Halappanavar’s husband, Praveen, said doctors at University Hospital Galway in western Ireland determined that his wife was miscarrying within hours of her hospitalisation for severe pain on October 21. He said over the next three days, doctors refused their requests for an abortion to combat her searing pain and fading health.

It was only after the foetus died that its remains were surgically removed. Within hours, Savita was placed under sedation in intensive care with blood poisoning, her husband said. By October 27, her heart, kidneys and liver had stopped working, and she was pronounced dead the next day.

Three separate investigations are looking into the cause of Halappanavar’s death.

Ireland’s constitution officially bans abortion, but a 1992 Supreme Court ruling said the procedure should be legalised for situations when the woman’s life is at risk from continuing the pregnancy. Five governments since have refused to pass a law resolving the confusion, leaving Irish hospitals reluctant to terminate pregnancies except in the most obviously life-threatening circumstances.

An estimated 4,000 Irish women travel next door to England every year, where abortion has been legal on demand since 1967. But that option is difficult, if not impossible, if the woman’s health is failing.

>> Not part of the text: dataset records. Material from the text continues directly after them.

(** [TOOL_HANDLERS] is a plain object, so a lookup also finds what it
    inherits from [Object.prototype]. *)
Definition Object_prototype : list string :=
  ["constructor"; "toString"; "toLocaleString"; "valueOf"; "hasOwnProperty";
   "isPrototypeOf"; "propertyIsEnumerable"; "__proto__"; "__defineGetter__";
   "__defineSetter__"; "__lookupGetter__"; "__lookupSetter__"].

Inductive handler_ref : Type :=
| Own (handlerMethod : string)   (* a registered tool *)
| Inherited                      (* a truthy value that names no method *)
| Absent.                        (* undefined *)

Fixpoint own_handler (table : list (string * string)) (toolName : string) : option string :=
  match table with
  | [] => None
  | (k, m) :: rest => if (k =? toolName)%string then Some m else own_handler rest toolName
  end.

(** [TOOL_HANDLERS[toolName]] *)
Definition TOOL_HANDLERS_at (toolName : string) : handler_ref :=
  match own_handler TOOL_HANDLERS toolName with
  | Some m => Own m
  | None =>
      if existsb (fun k => (k =? toolName)%string) Object_prototype then Inherited
      else Absent
  end.

Definition registered (toolName : string) : bool :=
  match own_handler TOOL_HANDLERS toolName with Some _ => true | None => false end.

(** A tool result carrying one text block. *)
Definition text_content (text : string) : value :=
  VArr [VObj [("type", VStr "text"); ("text", VStr text)]].

Definition error_result (text : string) : value :=
  VObj [("content", text_content text); ("isError", VBool true)].

(** [JSON.stringify(v)] where its text is used. *)
Definition stringify {S} (env : environment) (v : value) : js S string :=
  if serializable v then ret (JSON_stringify env v)
  else throw (JsError "TypeError" "Do not know how to serialize a BigInt").

(** [handleError(error, toolName)] of the one-shot HTTP server *)
Definition handleError {S} (env : environment) (error : exn) (toolName : string)
  : js S value :=
  match error with
  | AxiosError data message =>
      errorMessage <- (if truthy data then stringify env data else ret message) ;;
      ret (error_result ("OpenCTI API error: " ++ errorMessage))
  | McpError _ message =>
      ret (error_result ("MCP Error: " ++ message))
  | JsError _ message =>
      ret (error_result ("Unexpected error: " ++ message))
  end.

(** The [CallToolRequestSchema] handler, on a request the SDK has checked
    against the schema: [request.params.name] is a string. *)
Definition call_tool {S} (env : environment) (toolName : string) (arguments : value)
  : js S value :=
  try_catch
    (stringify_for_log arguments ;;
     match TOOL_HANDLERS_at toolName with
     | Absent =>
         throw (McpError MethodNotFound
                  (McpError_message env MethodNotFound ("Unknown tool: " ++ toolName)))
     | Inherited =>
         throw (JsError "TypeError" "this.requestHandler[handlerMethod] is not a function")
     | Own handlerMethod =>
         result <- (fun s => (requestHandler env handlerMethod (or_empty arguments), s)) ;;
         text <- stringify env result ;;
         ret (VObj [("content", text_content text)])
     end)
    (fun error => handleError env error toolName).

(** The [ListToolsRequestSchema] handler *)
Definition list_tools {S} (env : environment) : js S value :=
  let result := VObj [("tools", VArr (ALL_TOOLS env))] in
  stringify_for_log result ;;
  ret result.

(** [handleError] of the SSE server (index-http.ts), which shares the class
    name: only Axios errors become a result, anything else is thrown on. *)
Definition sse_handleError {S} (env : environment) (error : exn) (toolName : string)
  : js S value :=
  match error with
  | AxiosError data message =>
      text <- (if is_undefined data then ret message else stringify env data) ;;
      ret (error_result ("OpenCTI API error: " ++ text))
  | _ => throw error
  end.

(** A JSON-RPC request id: a string or a number. *)
Definition is_request_id (id : value) : bool :=
  match id with VStr _ | VNum _ => true | _ => false end.

(** [{ result, jsonrpc: "2.0", id }] *)
Definition result_response (id result : value) : value :=
  VObj [("result", result); ("jsonrpc", VStr "2.0"); ("id", id)].
(** X17. The migrate command changes nothing and calls neither cluster
    again after the scan when the scan fails, when it finds no candidate,
    when the run is a dry run, or when the operator declines the prompt. It
    shows the prompt only when there are candidates and neither the dry run
    nor the skipping of the confirmation was asked for; a dry run
    never prompts, whatever the other flag says. Only a run that is not a
    dry run, and is confirmed or skips the confirmation, migrates, and it
    migrates the candidates in the order the display left them. *)
Theorem migrateOpts_run_gates :
  forall (m : migrateOpts) (flags : migrateFlags) (mgmtClusterID : string)
         (mgmtClient : Client) (confirmed : bool) (w : World),
    (forall err,
        getCandidatesForMigration mgmtClusterID mgmtClient = inl err ->
        migrateOpts_run m flags mgmtClusterID mgmtClient confirmed w
        = Some ({| ro_error := Some ("failed to get migration candidates: " +:+ err);
                   ro_prompted := false; ro_results := None |}, w))
    /\ (forall candidates,
          getCandidatesForMigration mgmtClusterID mgmtClient = inr candidates ->
          (candidates = [] ->
           migrateOpts_run m flags mgmtClusterID mgmtClient confirmed w
           = Some ({| ro_error := None; ro_prompted := false; ro_results := None |}, w))
          /\ (candidates <> [] -> dryRun flags = true ->
              migrateOpts_run m flags mgmtClusterID mgmtClient confirmed w
              = Some ({| ro_error := None; ro_prompted := false; ro_results := None |}, w))
          /\ (candidates <> [] -> dryRun flags = false ->
              skipConfirmation flags = false -> confirmed = false ->
              migrateOpts_run m flags mgmtClusterID mgmtClient confirmed w
              = Some ({| ro_error := Some "migration cancelled by user";
                         ro_prompted := true; ro_results := None |}, w))
          /\ (candidates <> [] -> dryRun flags = false ->
              skipConfirmation flags = true \/ confirmed = true ->
              migrateOpts_run m flags mgmtClusterID mgmtClient confirmed w
              = match migrateClusters m (displayCandidates candidates) w with
                | Some (results, w') =>
                    Some ({| ro_error := None;
                             ro_prompted := negb (skipConfirmation flags);
                             ro_results := Some results |}, w')
                | None => None
                end)).
Proof.
  intros m flags mgmtClusterID mgmtClient confirmed w. unfold migrateOpts_run.
  split.
  - intros err ->. reflexivity.
  - intros candidates ->. split; [intros ->; reflexivity |].
    assert (Hlen : candidates <> [] -> (length candidates =? 0)%nat = false).
    { intros Hne. destruct candidates; [contradiction | reflexivity]. }
    split; [| split].
    + intros Hne Hdry. rewrite (Hlen Hne), Hdry. rewrite andb_false_r. reflexivity.
    + intros Hne Hdry Hskip ->. rewrite (Hlen Hne), Hdry, Hskip. reflexivity.
    + intros Hne Hdry Hgo. rewrite (Hlen Hne), Hdry.
      assert (Hp : negb (skipConfirmation flags) && negb false && negb confirmed = false).
      { destruct Hgo as [-> | ->]; [reflexivity |]. apply andb_false_r. }
      rewrite Hp. unfold bind, ret.
      destruct (migrateClusters m (displayCandidates candidates) w) as [[results w'] |];
        [| reflexivity].
      rewrite andb_true_r. reflexivity.
Qed.

Lemma Sorted_map {A B : Type} (R : B -> B -> Prop) (f : A -> B) (l : list A) :
  Sorted (fun x y => R (f x) (f y)) l -> Sorted R (map f l).
Proof.
  induction 1 as [| x l _ IH Hhd]; simpl; constructor; [exact IH |].
  destruct Hhd; simpl; constructor. assumption.
Qed.

(** The results of a batch carry the cluster IDs of its candidates. *)
Lemma migrateClusters_ids (m : migrateOpts) (cs : list hostedClusterAuditInfo) :
  forall (w w' : World) (rs : list migrationResult),
    migrateClusters m cs w = Some (rs, w') ->
    map mr_ClusterID rs = map ai_ClusterID cs.
Proof.
  induction cs as [| c cs IH]; intros w w' rs.
  - intros [= <- <-]. reflexivity.
  - rewrite migrateClusters_cons.
    destruct (migrateCluster m c w) as [[r w1] |] eqn:Hone; [| discriminate].
    destruct (migrateClusters m cs w1) as [[rs' w2] |] eqn:Hrest; [| discriminate].
    intros [= <- <-]. simpl.
    destruct (migrateCluster_result _ _ _ _ _ Hone) as (-> & _).
    rewrite (IH _ _ _ Hrest). reflexivity.
Qed.

(** X18. Because the display sorts the caller's slice in place, the
    migration runs in the order of the cluster IDs and not in the order the
    scan found the candidates: when [sort.Slice] sorts, the results of a run
    that migrates list every candidate the scan returned exactly once, and
    no result has a cluster ID less than the one before it. *)
Theorem migrateOpts_run_sorted :
  forall (m : migrateOpts) (flags : migrateFlags) (mgmtClusterID : string)
         (mgmtClient : Client) (confirmed : bool) (w w' : World) (out : runOutcome)
         (results : list migrationResult),
    sortsByClusterID S ->
    migrateOpts_run m flags mgmtClusterID mgmtClient confirmed w = Some (out, w') ->
    ro_results out = Some results ->
    exists candidates,
      getCandidatesForMigration mgmtClusterID mgmtClient = inr candidates
      /\ map mr_ClusterID results ≡ₚ map ai_ClusterID candidates
      /\ Sorted (fun x y => String.ltb y x = false) (map mr_ClusterID results)
      /\ ro_error out = None.
Proof.
  intros m flags mgmtClusterID mgmtClient confirmed w w' out results Hsort.
  unfold migrateOpts_run.
  destruct (getCandidatesForMigration mgmtClusterID mgmtClient) as [err | candidates];
    [intros [= <- <-]; discriminate |].
  destruct (length candidates =? 0)%nat; [intros [= <- <-]; discriminate |].
  destruct (negb (skipConfirmation flags) && negb (dryRun flags) && negb confirmed);
    [intros [= <- <-]; discriminate |].
  destruct (dryRun flags); [intros [= <- <-]; discriminate |].
  unfold bind, ret.
  destruct (migrateClusters m (displayCandidates candidates) w) as [[rs w1] |] eqn:Hrun;
    [| discriminate].
  intros [= <- <-] [= <-]. exists candidates. split; [reflexivity |].
  rewrite (migrateClusters_ids _ _ _ _ _ Hrun). unfold displayCandidates.
  destruct (Hsort candidates) as [Hperm Hsorted].
  split; [apply Permutation_map; exact Hperm |].
  split; [| reflexivity].
  apply Sorted_map with (R := fun x y => String.ltb y x = false) (f := ai_ClusterID).
  exact Hsorted.
Qed.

Irish condemn abortion law
Thousands of people rallied outside Ireland’s parliament on Wednesday to demand strict abortion rules be eased. At least 2,000 people gathered for a candle-lit vigil to demand that the government legislate to close a legal loophole that leaves it unclear when the threat to the life of a pregnant woman provides legal justification for an abortion. “My reaction was outrage. Shame that this happened in my country,” protester Emer McNally (33), and six months pregnant, said. “It’s scary to think that medical treatment was denied.”
The news of Halappanavar’s death overnight sparked a wave of anger on Irish social media, with more than 50,000 people sharing the Irish Times’ lead story on the issue.
Public probe sought in death
An independent public inquiry must be conducted into the death of Savita Halappanavar, said CVR Prasad, a surgeon who is a close friend of Halappanavar and her husband Praveen. Prasad, who visited Halappanavar in hospital before she died, said, “Any inquiry should be public. It should not be conducted by the Health Service Executive (HSE)  or the hospital. It should be independent. I hope that might save the life of another women. This should never happen to another woman. Religion and medicine should never mix.”
Outrage on Twitter
Sadness, anger and outrage ruled in the virtual world on Halappanavar’s death. Under the hashtags #RIPSavita and #legislateforX, twitterati voiced their outrage over the death.  LeanneWoodfull posted, “I’m glad #Savita’s story is spreading worldwide, Ireland needs to put in the spotlight for this monstrosity.
#RIPSavita”. ThisGodRocks tweeted, “It’s so fundamentally wrong to place religious beliefs above saving a human life. Savita had a heartbeat too.” Colette Browne tweeted, “Enda Kenny says to WAIT WAIT WAIT. Continue to WAIT for reports that should have been published months ago. Disgrace.” Another tweet went, “Dear Ireland, get your priorities right. Legislate for basic human rights & stop worrying about medieval religious beliefs.”
While Mauricegueret posted, “Now that Ireland has a prized seat on the UN Human Rights Council, it can spread its medieval misogyny worldwide.” The Womenscouncilireland posted, “The death of Savita is a national shame, sincere condolences to her husband and family.” Another post went,  “A woman’s preventable death is the sad and shameful result of years of political, moral cowardice in Ireland.”